Ed Clark, 2024. Installation View. © Courtesy Turner Contemporary. Photo by Thierry Bal

Turner Contemporary 
Rendezvous, Margate, CT9 1HG

 

Although he became famous only quite late in life, Ed Clark (1926-2019) was one of the early American Abstract Expressionist painters working in New York.  I was lucky enough to get a sneak preview of this new show on a glittering, breezy afternoon in Margate at the end of last week. The walk from the station, along Marine Drive, was the perfect preparation: the expanses of sand and the skinny line of the sea at low tide in the distance, the salty iodine scent of seaweed.  The window from the atrium of Turner Contemporary frames the grey sea and the horizon line in thrilling proximity; I can think of a few galleries by the sea, but this is a more dramatic view than the harbourside Pier Arts Centre in Orkney or Hastings Contemporary on its heaped pebble beach. 

Even in the midst of the installation, with equipment littered about still, I have never seen the galleries at Turner Contemporary look so good. The North Gallery in particular, flooded with cool light through high ribbon windows, could have been made with this group of paintings by Ed Clark in mind. A series of shimmering horizontals, rippling with colour, lead the eye from one canvas to the next.  It is as if sea and air and light were distilled into paint.

Turner Contemporary is mounting the first ever institutional show of Clark’s work in Europe. Though in recent years he has been shown extensively in the US, the only chance we in the UK have had to see the work was in Tate’s 2020 Soul of a Nation exhibition. Clark lived through an extraordinary period in history:  born in New Orleans in 1926, the Great Depression forced his family to relocate to Chicago where Clark was educated in Catholic schools. At the age of 17 the artist left school and joined the US Army Air Services. When he was discharged in 1946 he benefitted from the post war GI Bill that funded ex-servicemen to go back to college, taking evening classes at the prestigious School of the Art Institute of Chicago, and then in 1952, with fourteen months funding still available he set out for Paris. 

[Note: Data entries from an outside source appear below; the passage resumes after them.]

(** * The completion client of [examples/python/example.py]

    A shallow embedding of [ask_ai] and of the two example call sites that
    the specification talks about ([example5_deterministic] and
    [example7_error_handling]), together with the part of the [requests]
    library that the client relies on: the exception hierarchy,
    [Response.raise_for_status] and [Response.json].  The module
    [Script] holds the seven examples and [main] with their output.

    Python dictionaries are finite maps ([gmap]) from strings to values,
    the network and the server behind [requests.post] are an explicit
    state that every call threads through, and a Python call either
    returns a value or raises an exception. *)

From Stdlib Require Import ZArith String List.
From Stdlib Require Import Floats.SpecFloat.
From stdpp Require Import base option strings gmap pretty.

#[local] Set Warnings "-register-all".
#[local] Open Scope Z_scope.

(** ** Python values *)

(** The values that travel in a payload or come back from [json.loads].
    A Python [float] is an IEEE 754 binary64 number. *)
Inductive PyValue : Type :=
| PyNone
| PyBool (b : bool)
| PyInt (n : Z)
| PyFloat (f : spec_float)
| PyStr (s : string)
| PyList (l : list PyValue)
| PyDict (d : gmap string PyValue).

(** [v is None] *)
Definition is_None (v : PyValue) : bool :=
  match v with
  | PyNone => true
  | _ => false
  end.

(** Truth value testing, as [if v:] does it. *)
Definition truthy (v : PyValue) : bool :=
  match v with
  | PyNone => false
  | PyBool b => b
  | PyInt n => negb (n =? 0)
  | PyFloat (S754_zero _) => false
  | PyFloat _ => true
  | PyStr s => negb (String.eqb s "")
  | PyList l => match l with [] => false | _ => true end
  | PyDict d => negb (bool_decide (d = ∅))
  end.

(** [type(v).__name__] *)
Definition type_name (v : PyValue) : string :=
  match v with
  | PyNone => "NoneType"
  | PyBool _ => "bool"
  | PyInt _ => "int"
  | PyFloat _ => "float"
  | PyStr _ => "str"
  | PyList _ => "list"
  | PyDict _ => "dict"
  end.

(** An optional argument whose default is [None]. *)
Definition of_optional {A : Type} (inj : A -> PyValue) (o : option A) : PyValue :=
  match o with
  | Some a => inj a
  | None => PyNone
  end.

(** ** Exceptions *)

(** The exception classes that can reach the [except] clauses of the
    script: the builtins, [json.JSONDecodeError] and the classes of
    [requests.exceptions]. *)
Inductive ExcClass : Type :=
| BaseException
| Exception
| OSError
| ValueError
| TypeError
| LookupError
| KeyError
| AttributeError
| RuntimeError
| RecursionError
| UnicodeError
| UnicodeEncodeError
| json_JSONDecodeError
| RequestException
| InvalidJSONError
| requests_JSONDecodeError
| HTTPError
| ConnectionError
| ProxyError
| SSLError
| Timeout
| ConnectTimeout
| ReadTimeout
| TooManyRedirects
| InvalidURL
| ChunkedEncodingError.

#[global] Instance ExcClass_eq_dec : EqDecision ExcClass.
Proof. solve_decision. Defined.
(** [for x in xs: body(x)]; the first exception ends the loop. *)
Fixpoint for_each {A : Type} (xs : list A) (body : A -> io unit) : io unit :=
  match xs with
  | [] => call (Ok tt)
  | x :: xs' => (body x ;; for_each xs' body)%io
  end.

(** [range(start, stop, step)] as the list it iterates over. *)
Definition range (start stop step : Z) : result (list Z) :=
  let count (n : Z) :=
    map (fun i => start + step * Z.of_nat i)%Z (seq 0 (Z.to_nat n)) in
  (if step =? 0 then Raise ValueError
   else if 0 <? step then Ok (count ((stop - start + step - 1) / step))
   else Ok (count ((start - stop - step - 1) / (- step))))%Z.

(** *** The table *)

Definition generate_feasibility_table : io unit :=
  (print "-------------------------------------------------------------------------" ;;
   print "PHASE 0 DATA: Required Magnetic Flux Density (B) in Tesla" ;;
   print "Target Parameter: L/r ≈ 3.81 (from He benchmark )" ;;
   print "-------------------------------------------------------------------------" ;;
   print (ljust 15 "Voltage (V)" ++ " | " ++ ljust 15 "B-Field (z=1)" ++ " | "
          ++ ljust 15 "B-Field (z=2)" ++ " | " ++ ljust 15 "B-Field (z=3)") ;;
   print "-------------------------------------------------------------------------" ;;
   voltages_to_test <- call (range 100 1001 100) ;;
   for_each voltages_to_test (fun v =>
     b_z1 <- call (calculate_B_xenon (Int v) (Int 1)) ;;
     b_z2 <- call (calculate_B_xenon (Int v) (Int 2)) ;;
     b_z3 <- call (calculate_B_xenon (Int v) (Int 3)) ;;
     print (ljust 15 (str_int v) ++ " | " ++ ljust 15 (format_fixed 3 b_z1) ++ " | "
            ++ ljust 15 (format_fixed 3 b_z2) ++ " | " ++ ljust 15 (format_fixed 3 b_z3))) ;;
   print "-------------------------------------------------------------------------")%io.

(** The script's entry point: the table on an empty standard output. *)
Definition main : result unit * stdout := generate_feasibility_table [].

End Binary64.

(** ** The calculator over the real numbers *)

Module Ideal.

Local Open Scope R_scope.
Local Open Scope py_scope.

(** [a / b]: a zero divisor raises. *)
Definition true_div (a b : R) : result R :=
  if Req_dec_T b 0 then Raise ZeroDivisionError else Ok (a / b).

(** [math.sqrt]: a negative argument is a domain error. *)
Definition math_sqrt (x : R) : result R :=
  if Rlt_dec x 0 then Raise ValueError else Ok (sqrt x).
Lemma errorLines_getDiagInfo (d : Diagnostics) (w : W) :
  errorLines (trace handle (getDiagInfo Pretty d) w) = [].
Proof.
  unfold getDiagInfo, time_Since. cbn [bind trigger trace].
  destruct (handle Time time_Now w) as [now w1]. rewrite errorLines_cons.
  cbn [errorLine app bind]. rewrite trace_bind, errorLines_app, errorLines_getPeers.
  cbn [app].
  destruct (getPeers_returns handle d w1) as (peers & w2 & Hpeers). rewrite Hpeers.
  rewrite trace_bind, errorLines_app, errorLines_connections. cbn [app].
  destruct (run handle (connections Pretty peers []) w2) as [[conns | e] w3]; reflexivity.
Qed.

End Failures.


(** ** A round and the answers of the sender *)

Section Accounts.

Context {W : Type} (handle : forall X, Event X -> W -> X * W).

Variable Pretty : list byte -> string.
Variable msg_FromObject : Peer -> Message -> Result NetMessage.
Variable proto_Unmarshal : list byte -> Result Message.

(** The decoding loop adds the snapshots at the head of the stream and
    logs the error that ended them, if there is one. *)
Lemma decodeAll_account (fuel : nat) :
  forall (dec : Decoder) (out : list diagInfo) (w : W),
  exists w',
    run handle (decodeAll fuel dec out) w =
    (Returned (out ++ fst (decoded fuel dec)), w') /\
    errorLines (trace handle (decodeAll fuel dec out) w) =
    match snd (decoded fuel dec) with
    | Some _ => ["error decoding diagInfo: %v"%string]
    | None => []
    end.
Proof.
  induction fuel as [| fuel IH]; intros dec out w.
  - exists w. cbn [decodeAll decoded fst snd run trace]. rewrite app_nil_r. auto.
  - cbn [decodeAll decoded]. destruct (Decode dec) as [[di | err] dec'].
    + destruct (IH dec' (out ++ [di]) w) as (w' & Hrun & Hlines). exists w'.
      destruct (decoded fuel dec') as [ds e]. cbn [fst snd] in *.
      rewrite Hrun, <- app_assoc. auto.
    + cbn [fst snd]. rewrite app_nil_r. destruct (decide (err = io_EOF)).
      * exists w. auto.
      * cbn [bind trigger run trace]. destruct (handle unit _ w) as [[] w'].
        exists w'. auto.
Qed.
(* ===== verification/Prelude.v ===== *)
(** * cloud_profiler: verification library (root file)

    cloud_profiler measures the latency and the rate of tuples in distributed
    stream processors: a client logs tuples to channels, each channel hands its
    tuples to a handler, and what the handlers keep goes to log files. This
    library models the program under src/src/cp as pure and monadic functions
    and proves what its parts promise.

    ** How code is modelled

    An integer of width w is a [Z]; every operation that can leave its range is
    followed by [wrapU w] or [wrapS w]. A float or double is the rational it stands
    for, rounded after every operation. A function that changes state is one of
    the monad [M S] of this file: it returns the state it leaves, and a value or
    a fault - exit, a step without meaning in C++ (NULL call, division by zero,
    access out of bounds), waiting for another thread for ever, or an abort (a
    failed assertion, an exception nobody catches). A function pointer is a
    constructor of an enumeration, an ofstream a record with its two flags and the
    chunks written.

    What the program does not define is a class: [Env] (clock, network interfaces,
    creatable files, allocator), [Libc], [Libm] and [Qsort], [Squash] (compression),
    [ConfNet] (delivery of messages), [TscHost] (the seed of a machine and what query_tsc prints there),
    [FoxOs] and [ZmqOs] (ZeroMQ and threads), [NtpOs] (the commands ntplogd runs),
    [CpuOs] and [Stat] (the files of /proc), [Pmu] and [Wiring] (the pins of the
    board), [Machine] (directories, streams and decompression of the converter), [Papi] and [TscLink] (counters and sockets of the older tools), [Sizes]
    (compile-time sizes), [StdCpp] (what the C++ library leaves open), and [TscNet],
    [Profiler] and [Client] (the calls one program makes to another). Threads are
    interleaved step by step, where the code takes no lock around more; a call that
    waits for a thread is given what the other threads do meanwhile.

    ** Files, and the sources they model (below src/src/cp)

    - Prelude: integers, effects, text, lists. Util: util.c (number parsing and
      printing). Floats: rounding, printing and parsing of floating-point numbers.
      Doubles: their arithmetic. Exec: exec of ntplogd/exec.cpp and of
      tsc/query_tsc/query_tsc.cpp, the output of a command.
      Rand: the rest of util.c (random numbers, the identities made of them,
      messages that end a program). TimeStamp: time.cpp. Platform: output streams,
      operating system, net.c. Log: log.cpp. Formats: handler and format names
      (handlers.cpp, cloud_profiler.h). Bytes: memory images.
    - Closure: closure.cpp, closure.h, the state every channel has.
      NullDefect, Downsample, XoY, FirstLast, Median, Identity,
      PeriodicCounter: the handler of the same name in handlers/, each a
      Section with the derived fields as a Record, the handler, the parameter
      function and the constructor.
    - IoThread: buffered channels, handlers/buffer_id_handler.cpp,
      handlers/io_thread and handlers/compression_thread, on a state of channels
      and queues. ReorderBuffer: the order of compressed blocks. IoFlush: any
      number of uncompressed channels interleaved with the IO thread. CompFlush: a
      compressed channel with the four compression threads and the IO thread.
    - FastPeriodicCounter: handlers/fast_periodic_counter_handler.cpp, with one
      sampling thread per period as a machine with program points. FpcInv:
      the invariant. FpcThread: steps of the threads. FpcRun: the step relation
      and its theorems.
    - Gpio: handlers/gpio_handler.cpp, two boards whose threads and handlers toggle
      each other's pins. GpioRun: their runs.
    - NetConf, ConfTables, ConfigServer: config_server/, messages, the tables
      shipped and the server loop. NetClient: net_conf.cpp, the client. ConfMain:
      the programs config_server and config_client.
      Fox: fox_start_handler.cpp and fox_end_handler.cpp. FoxClients: fox_clients/,
      the programs that use fox channels.
    - Channels: channels.cpp and io_thread/cleanup.cpp, the interface a client
      calls, on a heap of channel objects and the states of the components.
      Stable: code that stays within a relation, used to show that function
      pointers fit their channels. ChannelsTyped: that invariant over all runs.
      ChannelsOpen: opening, closing, and the way from a table row to a log file.
    - TscSlave, TscMaster: tsc/tsc_slave.cpp and tsc/tsc_master.cpp, the programs
      that measure the round trips between machines. TscRun: a master with its
      slaves, each with a clock of its own and a frequency read from query_tsc. TscOld: the older tools tsc_slave_1.cpp,
      tsc_slave_2.cpp, and tsc.cpp.
    - EmitLoad, EmitPace, EmitRecv: cpp_emit/emit.cpp, the data generator: loading
      tuples, the paced sender threads (against the interface [Profiler]), and
      the receiver's queues. EmitZmq: its ZeroMQ and TCP channels and their timer
      threads. EmitZmqRun: timers and calls interleaved. EmitRun: the threads
      runDGSender and openSelfFeedChannel start.
    - Converter: src/postprocessing/btoa_converter.cpp (below src), the program that
      turns binary and compressed logs into text, on a map of files. ConverterLogs:
      the converter behind the channels that write its input. Barrier, ArmFreq:
      armfreq/, threads that meet at a barrier, and the frequency test of six of
      them.
    - Ntplogd: ntplogd/core.cpp, the daemon that logs the error of the clock. CpuUtil,
      CpuLoad: os/cpu_util.cpp, the load of the CPUs from /proc, and its watch
      thread.

    ** What the theorems show

    - End to end: a channel configured by the server logs what its table row
      says (ChannelsOpen.net_conf_channel_downsamples, on top of ConfMain, where the
      program config_server is shown to refine its contract, and of
      NetClient.net_conf_end_to_end); a pair of fox channels meets
      (Fox.fox_rendezvous).
    - From a call to text: the log of a compressed channel, written by the
      compression threads and the IO thread in any interleaving, is converted to
      one line per call, in order (ConverterLogs.compressed_log_converts); that of
      a binary channel to the very file an ASCII channel would have written
      (converted_log_is_ascii_log). The conversion of a file ends exactly if it can be
      opened (Converter), and without arguments the program finds no log
      (default_run_converts_no_log).
    - Types: no run calls a function of another class on a channel
      (ChannelsTyped.calls_keep_types).
    - Measurement: a session of tsc_master logs for every ordered pair of slaves
      the round of the fewest cycles (TscRun.cluster_measures_all_pairs); slaves
      get different ports (TscMaster); tsc_master ends (TscRun); the older tools
      answer every message, report the shortest round trip, and keep no more than a
      bulk on the way (TscOld); two boards count the round trips in lock step
      (GpioRun).
    - Rate and schedule: a sender of the data generator keeps its rate and repeats no
      tuple too early (EmitPace.emit_keeps_rate), and gets the tuples that were loaded
      for it (EmitRun); the receiver is fair (EmitRecv); timer threads count the
      intervals, never touch a freed timer and end (EmitZmqRun); ntplogd and
      fox_end_client keep their schedules without drift (Ntplogd, FoxClients).
    - Barrier: no thread passes a call of barrier_wait before all have come to it, and
      none is kept (Barrier); so the threads of the frequency test write after all
      measurements (ArmFreq).
    - No loss: events of both periodic counters are counted exactly once in any
      interleaving, jobs of sampling threads are not lost, compressed blocks are
      written once and in order, samples of buffered channels, compressed or not, are
      in the file, in a queue or in the current block at any time, and the threads
      and the final flush end with all of them in the files (FpcRun,
      PeriodicCounter, ReorderBuffer, IoFlush, CompFlush).
    - What is logged: every handler against a specification of the tuples it
      keeps, and the binary format read back (Downsample, XoY, FirstLast, Median,
      Identity); the clock errors of chronyd digit by digit (Ntplogd); more busy CPUs
      than allowed are reported (CpuLoad).
    - Errors and bounds: refused parameters, failed opens, defect channels,
      overflow of timestamps and durations, closing and clean-up; a random number
      stays below its bound, whatever the rounding (Rand).
    - Text: parsing, printing and names as round trips or numerals (Util,
      TimeStamp, Formats, Floats).

    ** Fuel and bounds

    The loop of l2aCommas has fuel 20, one per digit of a 64-bit number
    (Util.l2a_loop_length); flushBlockInQueues takes as fuel the length of the
    queue, which every round shortens; the loop that reads the output of a command,
    or a file, its length and one, as do the loops of the converter. Loops that wait for the clock take as fuel
    the number of readings (waits) within which the clock is supposed to pass the
    limit; the rounds of a sender thread are bounded by the milliseconds of its
    duration (EmitPace.phase_rounds), the port search by the number of slaves.
    ntplogd and fox_end_client need two readings for a wait, and ntplogd one round
    more than measurements; the asynchronous loops of TscOld as many polls as a link
    can answer in vain. All other loops are structural: over
    a list, a table or the FOX_END_RETRY attempts. Theorems about timers assume
    clock readings below 2^62 ns (of the data generator and the daemons: 2^50 s
    and 2^60 s) and fewer than 2^32 periods between two events;
    theorems about buffered channels a channel number below 200, the size of the
    two vectors in io_thread.cpp; about compressed channels that compression
    succeeds, that the push to the IO queue finds room (the code ignores its
    failure), that operations of a queue are atomic, and fewer than 2^31 blocks;
    about the load of CPUs at most 256 of them.

    ** Not modelled

    The library's Java and native bindings, the tests and benchmarks (cp_test), vendored
    headers (cxxopts, cppzmq), helpers on vectors that no program calls (rtt.cpp),
    calls of Boost serialization and examples of it, and the C programs for the
    performance counters of a board (pmu_access): they are input and output, or code
    of others, with no state the channels depend on. What
    cxxopts makes of a command line is an input of the main functions. The NUMA
    statistics of os/cpu_util.cpp are dead code. DUMP_BLOCK_WRITING_TIME and
    DUMP_FREE_BLOCK_NUM are 0 and the code they guard is left out. *)
From stdpp Require Export base tactics numbers option list strings pretty gmap.
From Stdlib Require Export ZArith Lia Ascii.
(* ===== verification/Log.v ===== *)
(** * The status log: src/cp/log.cpp

    One log file per process, opened on first use, which every component
    reports its failures and state changes to. *)
From S2P Require Import Prelude TimeStamp Platform.

Definition MAX_NAME_LEN : Z := 1024.
Definition outfile_default : string := "/tmp/cloud_profiler_logfile".

Section Log.
Context `{Env}.

Definition openStatusLogFile : M sys unit :=
  s ← get;
  if ofs_open (logf s) then mret tt
  else
    '(_, tmp_buf) ← getIPDottedQuad;
    s ← get;
    let name := outfile_name s +:+ ":" +:+ tmp_buf +:+ ":" +:+ zstr getpid
                +:+ ".txt" in
    modify (set_logf (ofs_do_open (creatable name) (logf s))).

Definition closeStatusLogFile : M sys unit :=
  s ← get;
  when (ofs_open (logf s)) (modify (set_logf (ofs_close (logf s)))).

(** The common tail of logFail and logStatus: one line to the log file and,
    when the console is on, to standard output. *)
Definition log_line (msgstrm : string) : M sys unit :=
  s ← get;
  when (negb (ofs_open (logf s))) openStatusLogFile ;;
  modify (λ s, set_logf (ofs_write msgstrm (logf s)) s) ;;
  s ← get;
  when (to_console s) (modify (λ s, set_console (console s ++ [msgstrm]) s)).

Definition logFail (file : string) (line : Z) (msg : string) : M sys unit :=
  log_line ("ERROR: " +:+ msg +:+ ", line # " +:+ zstr line
            +:+ ", file " +:+ file +:+ nl).

Definition logFail_err (file : string) (line : Z) (msg : string) (err : Z)
    : M sys unit :=
  logFail file line (msg +:+ ", error: " +:+ zstr err +:+ nl).

Definition logStatus (file : string) (line : Z) (msg : string) : M sys unit :=
  log_line ("STATUS: " +:+ msg +:+ ", file " +:+ file
            +:+ ", line # " +:+ zstr line +:+ nl).

Definition logStatus_err (file : string) (line : Z) (msg : string) (err : Z)
    : M sys unit :=
  logStatus file line (msg +:+ ", error: " +:+ zstr err +:+ nl).

Definition toggleConsoleLog (flag : bool) : M sys unit :=
  modify (set_to_console flag).

(** assert(strlen(name) < MAX_NAME_LEN) aborts on a longer name. *)
Definition setLogFileName (name : string) : M sys unit :=
  if Z.of_nat (String.length name) <? MAX_NAME_LEN
  then modify (set_outfile_name name)
  else abort "assertion failed".

(** The initial state of the globals of log.cpp and net.c. *)
Definition sys_init (md0_exists : bool) : sys :=
  Sys 0 None md0_exists outfile_default false ofs_new [].

(** ** What logging does and does not touch

    A log call always returns; it reads no clock, and the lines that were
    in the log file stay in front. *)
Record log_only (s s' : sys) : Prop := LogOnly {
  lo_clk : clk s' = clk s;
  lo_md0 : md0 s' = md0 s;
  lo_name : outfile_name s' = outfile_name s;
  lo_con : to_console s' = to_console s;
  lo_IP : is_Some (IP s) → IP s' = IP s
}.

#[global] Instance log_only_po : PreOrder log_only.
Proof.
  split; [done|]. intros s1 s2 s3 [] [? ? ? ? HI].
  constructor; try congruence. intros Hs. rewrite HI; auto. rewrite lo_IP0; auto.
Qed.

Lemma getIPDottedQuad_frame s :
  ∃ s' r, getIPDottedQuad s = (s', Ret r) ∧ log_only s s'
          ∧ logf s' = logf s ∧ console s' = console s.
Proof.
  unfold getIPDottedQuad. monad_simpl.
  repeat case_match; do 2 eexists; split_and!; try done; constructor; try done;
    simpl in *; intros [? ?]; congruence.
Qed.

Lemma openStatusLogFile_frame s :
  ∃ s', openStatusLogFile s = (s', Ret tt) ∧ log_only s s'
        ∧ (ofs_open (logf s) = true → s' = s).
Proof.
  destruct (getIPDottedQuad_frame s) as (s1 & [z q] & E & L & _).
  unfold openStatusLogFile. monad_simpl. destruct (ofs_open (logf s)); simpl.
  { by exists s. }
  rewrite E. eexists. split_and!; [done| |done]. by destruct L.
Qed.

Lemma log_line_frame m s :
  ∃ s', log_line m s = (s', Ret tt) ∧ log_only s s'.
Proof.
  destruct (openStatusLogFile_frame s) as (s1 & E & L & _).
  unfold log_line. monad_simpl. destruct (ofs_open (logf s)); simpl.
  - destruct (to_console s) eqn:Ec; by eexists.
  - rewrite E. simpl.
    destruct (to_console s1) eqn:Ec; eexists; (split; [done|]); by destruct L.
Qed.

Lemma logFail_frame f l m s :
  ∃ s', logFail f l m s = (s', Ret tt) ∧ log_only s s'.
Proof. apply log_line_frame. Qed.

Lemma logStatus_frame f l m s :
  ∃ s', logStatus f l m s = (s', Ret tt) ∧ log_only s s'.
Proof. apply log_line_frame. Qed.

(** The file and the console while the log is open. *)
Lemma log_line_open m s :
  ofs_ok (logf s) →
  log_line m s =
    (set_console (console s ++ (if to_console s then [m] else []))
       (set_logf (Ofstream true false (ofs_file (logf s) ++ [m])) s), Ret tt).
Proof.
  intros Hok. pose proof Hok as [E1 E2]. unfold log_line. monad_simpl.
  rewrite E1. simpl. rewrite (ofs_write_ok m (logf s)) by done.
  destruct s as [a b c d e f g]; simpl. destruct e; simpl; [done|].
  by rewrite app_nil_r.
Qed.

(** A stream that is open takes what is written; every state of the program
    satisfies this, since the stream is only opened, written and closed. *)
Definition log_wf (s : sys) : Prop :=
  ofs_open (logf s) = true → ofs_fail (logf s) = false.

Lemma openStatusLogFile_ok s :
  log_wf s → (∀ name, creatable name = true) →
  ∃ s', openStatusLogFile s = (s', Ret tt) ∧ log_only s s'
        ∧ console s' = console s
        ∧ logf s' = if ofs_open (logf s) then logf s
                    else Ofstream true false [].
Proof.
  intros W Hc. destruct (getIPDottedQuad_frame s) as (s1 & [z q] & E & L & E1 & E2).
  unfold openStatusLogFile. monad_simpl.
  destruct (ofs_open (logf s)) eqn:Eo; simpl; [by exists s|].
  rewrite E. simpl. rewrite Hc, E1. unfold ofs_do_open. rewrite Eo. simpl.
  eexists. split_and!; [done| |done..]. by destruct L.
Qed.

(** Reporting a failure always returns and loses nothing: the report is
    the last line of the log file, after all lines already there when the
    file was open (an unopened log is created empty first), and it is echoed
    to the console iff the console log is on. *)
Theorem logFail_appends file line msg s :
  log_wf s → (∀ name, creatable name = true) →
  let text := "ERROR: " +:+ msg +:+ ", line # " +:+ zstr line
              +:+ ", file " +:+ file +:+ nl in
  ∃ s', logFail file line msg s = (s', Ret tt) ∧ log_only s s' ∧ log_wf s'
    ∧ ofs_file (logf s')
      = (if ofs_open (logf s) then ofs_file (logf s) else []) ++ [text]
    ∧ console s' = console s ++ (if to_console s then [text] else []).
Proof.
  intros W Hc text. unfold logFail. fold text.
  destruct (ofs_open (logf s)) eqn:Eo.
  - rewrite log_line_open by (split; auto).
    eexists. split; [done|]. split; [done|]. by split.
  - destruct (openStatusLogFile_ok s W Hc) as (s1 & E1 & L & Ec & El).
    rewrite Eo in El. destruct L as [L1 L2 L3 L4].
    assert (log_line text s = log_line text s1) as ->.
    { unfold log_line. monad_simpl. rewrite Eo, El. simpl. by rewrite E1. }
    rewrite log_line_open by (by rewrite El).
    eexists. split; [done|]. split; [done|]. split; [done|].
    rewrite El. simpl. rewrite Ec, L4. done.
Qed.
End Log.

Lemma logFail_appends_witness :
  let s := @sys_init true in
  ∃ s', @logFail demo_env "a.cpp" 7 "boom" s = (s', Ret tt)
    ∧ ofs_file (logf s') = ["ERROR: boom, line # 7, file a.cpp" +:+ nl].
Proof.
  intros s. destruct (@logFail_appends demo_env "a.cpp" 7 "boom" s
    ltac:(discriminate) ltac:(reflexivity)) as (s' & E & _ & _ & F & _).
  exists s'. split; [exact E|exact F].
Defined.

#[export] Hint Resolve logFail_frame logStatus_frame : cp.

(** Runs the next log call of the goal. *)
Ltac log_step := simpl;
  match goal with
  | |- context [logFail ?f ?l ?m ?s] =>
      let s' := fresh "s" in let E := fresh "Elog" in let L := fresh "L" in
      destruct (logFail_frame f l m s) as (s' & E & L); rewrite E; simpl
  | |- context [logStatus ?f ?l ?m ?s] =>
      let s' := fresh "s" in let E := fresh "Elog" in let L := fresh "L" in
      destruct (logStatus_frame f l m s) as (s' & E & L); rewrite E; simpl
  end.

The Paris Clark encountered then might still have been recovering from the privations of the Second World War, but it was possible to run into Giacometti or James Baldwin in the Café du Dôme and be a part of a uniquely bohemian society. He enrolled at the prestigious Academie de la Grande Chaumière in Montparnasse and was exposed to all the progressive painting of the period. An encounter with the work of Nicholas de Stael was particularly influential and lead to his defining innovation: to use a household broom instead of a paint brush.  The American Abstract Expressionists were known for their use of household paints and decorators’ brushes. Franz Klein famously used an 8” brush and bought paint in five-gallon cans.  Clark picking up a broom to paint his canvasses flat on the floor was then, in tune with the times. He has described the way the broom allowed him to translate more of his own bodily energy and gesture into the paint, calling his technique the “big sweep”.  Although as a young man, Clark had an enormous facility as a figurative artist, he rapidly became concerned only with abstraction and with the engagement with paint itself. In a work like Paris Series #2, 1987, the brushstrokes are almost architectural.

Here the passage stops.